(** Returns how many bytes there were too few. *)
Definition ReadBuffer_consume (self : ReadBuffer) (amt : nat) : nat * ReadBuffer :=
  let to_consume := (amt `min` loaded self)%nat in
  let kept := take (loaded self - to_consume) (drop to_consume (buffer self)) in
  ((amt - to_consume)%nat,
   {| buffer := kept ++ drop (length kept) (buffer self); loaded := (loaded self - to_consume)%nat |}).
Definition ReadBuffer_read (self : ReadBuffer) (n : nat) : bytes * ReadBuffer :=
  let amt := (loaded self `min` n)%nat in
  (take amt (buffer self), (ReadBuffer_consume self amt).2).
Definition ReadBuffer_fill_buf (self : ReadBuffer) : bytes := take (loaded self) (buffer self).

Record BufferingReader (C : Type) := { rb : ReadBuffer; stream : C; force_local_buffer : bool }.
Arguments rb {C} b.
Arguments stream {C} b.
Arguments force_local_buffer {C} b.

Section Reader.
Context {C : Type} `{Connection C}.

Definition BufferingReader_new (buffer : bytes) (loaded : nat) (stream : C) : BufferingReader C :=
  {| rb := {| buffer := buffer; loaded := loaded |}; stream := stream; force_local_buffer := false |}.
Definition with_stream (self : BufferingReader C) (c : C) : BufferingReader C :=
  {| rb := rb self; stream := c; force_local_buffer := force_local_buffer self |}.
Definition with_rb (self : BufferingReader C) (b : ReadBuffer) : BufferingReader C :=
  {| rb := b; stream := stream self; force_local_buffer := force_local_buffer self |}.

Definition BufferingReader_read (n : nat) (self : BufferingReader C) : result ErrorKind bytes * BufferingReader C :=
  if negb (ReadBuffer_is_empty (rb self)) then
    let (a, b) := ReadBuffer_read (rb self) n in (Ok a, with_rb self b)
  else let (r, c) := conn_read n (stream self) in (r, with_stream self c).

(** What [read] leaves in the buffer, and how much of it is new. *)
Definition load (a : bytes) (b : ReadBuffer) : ReadBuffer :=
  {| buffer := a ++ drop (length a) (buffer b); loaded := length a |}.
Definition fill_local (self : BufferingReader C) : result ErrorKind bytes * BufferingReader C :=
  match conn_read (length (buffer (rb self))) (stream self) with
  | (Err e, c) => (Err e, with_stream self c)
  | (Ok a, c) =>
      let b := load a (rb self) in
      (Ok (ReadBuffer_fill_buf b), with_rb (with_stream self c) b)
  end.

(** The second call of [try_fill_buf] answers as the first does; [unreachable!]
    would be the case in which it does not, here the answer of the local
    buffer. *)
Definition BufferingReader_fill_buf (self : BufferingReader C) : result ErrorKind bytes * BufferingReader C :=
  if ReadBuffer_is_empty (rb self) then
    if negb (force_local_buffer self) then
      match try_fill_buf (stream self) with
      | (Some _, c) =>
          match try_fill_buf c with
          | (Some r, c) => (r, with_stream self c)
          | (None, c) => fill_local (with_stream self c)
          end
      | (None, c) => fill_local (with_stream self c)
      end
    else fill_local self
  else (Ok (ReadBuffer_fill_buf (rb self)), self).

Definition BufferingReader_consume (amt : nat) (self : BufferingReader C) : BufferingReader C :=
  let (unconsumed, b) := ReadBuffer_consume (rb self) amt in
  let self := with_rb self b in
  if (0 <? unconsumed)%nat then with_stream self (try_consume unconsumed (stream self)) else self.

#[export] Instance BufferingReader_raw : RawBody (BufferingReader C) := {
  raw_read := BufferingReader_read;
  raw_fill := BufferingReader_fill_buf;
  raw_consume := BufferingReader_consume
}.
End Reader.

(** ** Body readers ([response/]) *)

Record FixedLengthBodyReader (B : Type) := { raw_body : B; remaining : Z }.
Arguments raw_body {B} f.
Arguments remaining {B} f.

Inductive ChunkState := NoChunk | NotEmpty (remaining : Z) | Empty.
#[export] Instance ChunkState_eq_dec : EqDecision ChunkState.
Proof. solve_decision. Defined.
Definition ChunkState_consume (self : ChunkState) (amt : Z) : Z * ChunkState :=
  match self with
  | NotEmpty remaining =>
      let consumed := Z.min (wrap 32 amt) remaining in (consumed, NotEmpty (remaining - consumed))
  | _ => (0, self)
  end.
Definition ChunkState_len (self : ChunkState) : Z := match self with NotEmpty len => len | _ => 0 end.

Record ChunkedBodyReader (B : Type) := { chunked_body : B; chunk_remaining : ChunkState }.
Arguments chunked_body {B} c.
Arguments chunk_remaining {B} c.

Inductive BodyReader (B : Type) :=
| EmptyBody
| FixedLength (reader : FixedLengthBodyReader B)
| Chunked (reader : ChunkedBodyReader B)
| ToEnd (body : B).
Arguments EmptyBody {B}.
Arguments FixedLength {B} reader.
Arguments Chunked {B} reader.
Arguments ToEnd {B} body.

(** [&s[..n]] and lengths as [usize]. *)
Definition ztake (n : Z) (s : bytes) : bytes := take (Z.to_nat n) s.
Definition zlen (s : bytes) : Z := Z.of_nat (length s).

Section Bodies.
Context {B : Type} `{RawBody B}.

(** Operations on a reader: [Result]s that thread its state. *)
Definition Rd (S A : Type) : Type := S -> result HttpError A * S.
#[local] Instance Rd_ret S : MRet (Rd S) := fun A a s => (Ok a, s).
#[local] Instance Rd_bind S : MBind (Rd S) := fun A B f m s =>
  match m s with (Ok a, s) => f a s | (Err e, s) => (Err e, s) end.
Definition fail {S A} (e : HttpError) : Rd S A := fun s => (Err e, s).

(** *** A fixed length *)

Definition fixed_read (n : nat) : Rd (FixedLengthBodyReader B) bytes := fun self =>
  if remaining self =? 0 then (Ok [], self)
  else match raw_read n (raw_body self) with
       | (Err e, b) => (Err (Network e), {| raw_body := b; remaining := remaining self |})
       | (Ok a, b) => (Ok a, {| raw_body := b; remaining := wrap usize_bits (remaining self - zlen a) |})
       end.

Definition fixed_fill_buf : Rd (FixedLengthBodyReader B) bytes := fun self =>
  if remaining self =? 0 then (Ok [], self)
  else match raw_fill (raw_body self) with
       | (Err e, b) => (Err (Network e), {| raw_body := b; remaining := remaining self |})
       | (Ok data, b) =>
           let loaded := ztake (Z.min (zlen data) (remaining self)) data in
           ((if bool_decide (loaded = []) then Err ConnectionAborted else Ok loaded),
            {| raw_body := b; remaining := remaining self |})
       end.

Definition fixed_consume (amt : nat) (self : FixedLengthBodyReader B) : FixedLengthBodyReader B :=
  let amt := Z.min (Z.of_nat amt) (remaining self) in
  {| raw_body := raw_consume (Z.to_nat amt) (raw_body self); remaining := remaining self - amt |}.

(** *** Chunks *)

Definition ChunkedBodyReader_new (b : B) : ChunkedBodyReader B :=
  {| chunked_body := b; chunk_remaining := NoChunk |}.
Definition chunked_is_done (self : ChunkedBodyReader B) : bool :=
  bool_decide (chunk_remaining self = Empty).

(** [read_exact] of [embedded-io-async]: it fails at the end of the input. *)
Fixpoint read_exact_raw (fuel n : nat) (b : B) : result HttpError bytes * B :=
  match n, fuel with
  | O, _ => (Ok [], b)
  | _, O => (Err ConnectionAborted, b)
  | _, S fuel =>
      match raw_read n b with
      | (Err e, b) => (Err (Network e), b)
      | (Ok a, b) =>
          if bool_decide (a = []) then (Err ConnectionAborted, b)
          else match read_exact_raw fuel (n - length a) b with
               | (Ok a', b) => (Ok (a ++ a'), b)
               | (Err e, b) => (Err e, b)
               end
      end
  end.
Definition raw_read_exact (n : nat) : Rd (ChunkedBodyReader B) bytes := fun self =>
  let (r, b) := read_exact_raw n n (chunked_body self) in
  (r, {| chunked_body := b; chunk_remaining := chunk_remaining self |}).
Definition set_chunk (s : ChunkState) : Rd (ChunkedBodyReader B) unit := fun self =>
  (Ok tt, {| chunked_body := chunked_body self; chunk_remaining := s |}).
Definition get_chunk : Rd (ChunkedBodyReader B) ChunkState := fun self => (Ok (chunk_remaining self), self).
Definition on_error {S A} (f : HttpError -> HttpError) (m : Rd S A) : Rd S A := fun s =>
  let (r, s) := m s in (map_err f r, s).

Definition CHUNK_HEADER : nat := 8 + 2.

(** The loop over the bytes of a chunk's header; it gives the bytes in front
    of the newline. *)
Fixpoint read_size (room : nat) (header_buf : bytes) : Rd (ChunkedBodyReader B) bytes :=
  match room with
  | O => fail Codec
  | S room =>
      byte ← on_error (fun e => Network (kind e)) (raw_read_exact 1);
      match byte with
      | [10] =>
          if bool_decide (last header_buf = Some 13) then mret header_buf else fail Codec
      | _ =>
          match room with
          | O => fail Codec
          | _ => read_size room (header_buf ++ byte)
          end
      end
  end.

Context `{Hex}.

Definition read_next_chunk_length : Rd (ChunkedBodyReader B) unit :=
  header_buf ← read_size CHUNK_HEADER [];
  let hex_digits := (length header_buf - 1)%nat in
  let hex := replicate (8 - hex_digits) 48 ++ take hex_digits header_buf in
  match hex_to_slice hex with
  | Err _ => fail Codec
  | Ok bytes =>
      let chunk_length := of_be_bytes bytes in
      set_chunk (if chunk_length =? 0 then Empty else NotEmpty chunk_length)
  end.

Definition read_chunk_end : Rd (ChunkedBodyReader B) unit :=
  newline_buf ← raw_read_exact 2;
  if bool_decide (newline_buf = [13; 10]) then mret tt else fail Codec.

Definition handle_chunk_boundary : Rd (ChunkedBodyReader B) Z :=
  chunk ← get_chunk;
  if bool_decide (chunk = Empty) then mret 0
  else
    match chunk with
    | NoChunk => read_next_chunk_length
    | NotEmpty remaining => if remaining =? 0 then read_chunk_end;; read_next_chunk_length else mret tt
    | Empty => mret tt
    end;;
    chunk ← get_chunk;
    (if bool_decide (chunk = Empty) then read_chunk_end else mret tt);;
    chunk ← get_chunk;
    mret (ChunkState_len chunk).

Definition chunk_take (amt : Z) (self : ChunkedBodyReader B) : ChunkedBodyReader B :=
  {| chunked_body := chunked_body self; chunk_remaining := (ChunkState_consume (chunk_remaining self) amt).2 |}.

Definition chunked_read (n : nat) : Rd (ChunkedBodyReader B) bytes :=
  remaining ← handle_chunk_boundary;
  (fun self =>
    let max_len := Z.min (Z.of_nat n) remaining in
    match raw_read (Z.to_nat max_len) (chunked_body self) with
    | (Err e, b) => (Err (Network e), {| chunked_body := b; chunk_remaining := chunk_remaining self |})
    | (Ok a, b) =>
        (Ok a, chunk_take (zlen a) {| chunked_body := b; chunk_remaining := chunk_remaining self |})
    end) : Rd (ChunkedBodyReader B) bytes.

Definition chunked_fill_buf : Rd (ChunkedBodyReader B) bytes :=
  remaining ← handle_chunk_boundary;
  (fun self =>
    if remaining =? 0 then (Ok [], self)
    else match raw_fill (chunked_body self) with
         | (Err e, b) => (Err (Network e), {| chunked_body := b; chunk_remaining := chunk_remaining self |})
         | (Ok buf, b) =>
             (Ok (ztake (Z.min (zlen buf) remaining) buf),
              {| chunked_body := b; chunk_remaining := chunk_remaining self |})
         end) : Rd (ChunkedBodyReader B) bytes.

Definition chunked_consume (amt : nat) (self : ChunkedBodyReader B) : ChunkedBodyReader B :=
  let (consumed, chunk) := ChunkState_consume (chunk_remaining self) (Z.of_nat amt) in
  {| chunked_body := raw_consume (Z.to_nat consumed) (chunked_body self); chunk_remaining := chunk |}.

────────────────

(Task brief):
Return only the lines between the one holding "Definition read_next_chunk_length : Rd" and the one holding "let chunk_length := of_be_bytes", inclusive, exactly as they appear above.

(Reply to the exercise):
Definition read_next_chunk_length : Rd (ChunkedBodyReader B) unit :=
  header_buf ← read_size CHUNK_HEADER [];
  let hex_digits := (length header_buf - 1)%nat in
  let hex := replicate (8 - hex_digits) 48 ++ take hex_digits header_buf in
  match hex_to_slice hex with
  | Err _ => fail Codec
  | Ok bytes =>
      let chunk_length := of_be_bytes bytes in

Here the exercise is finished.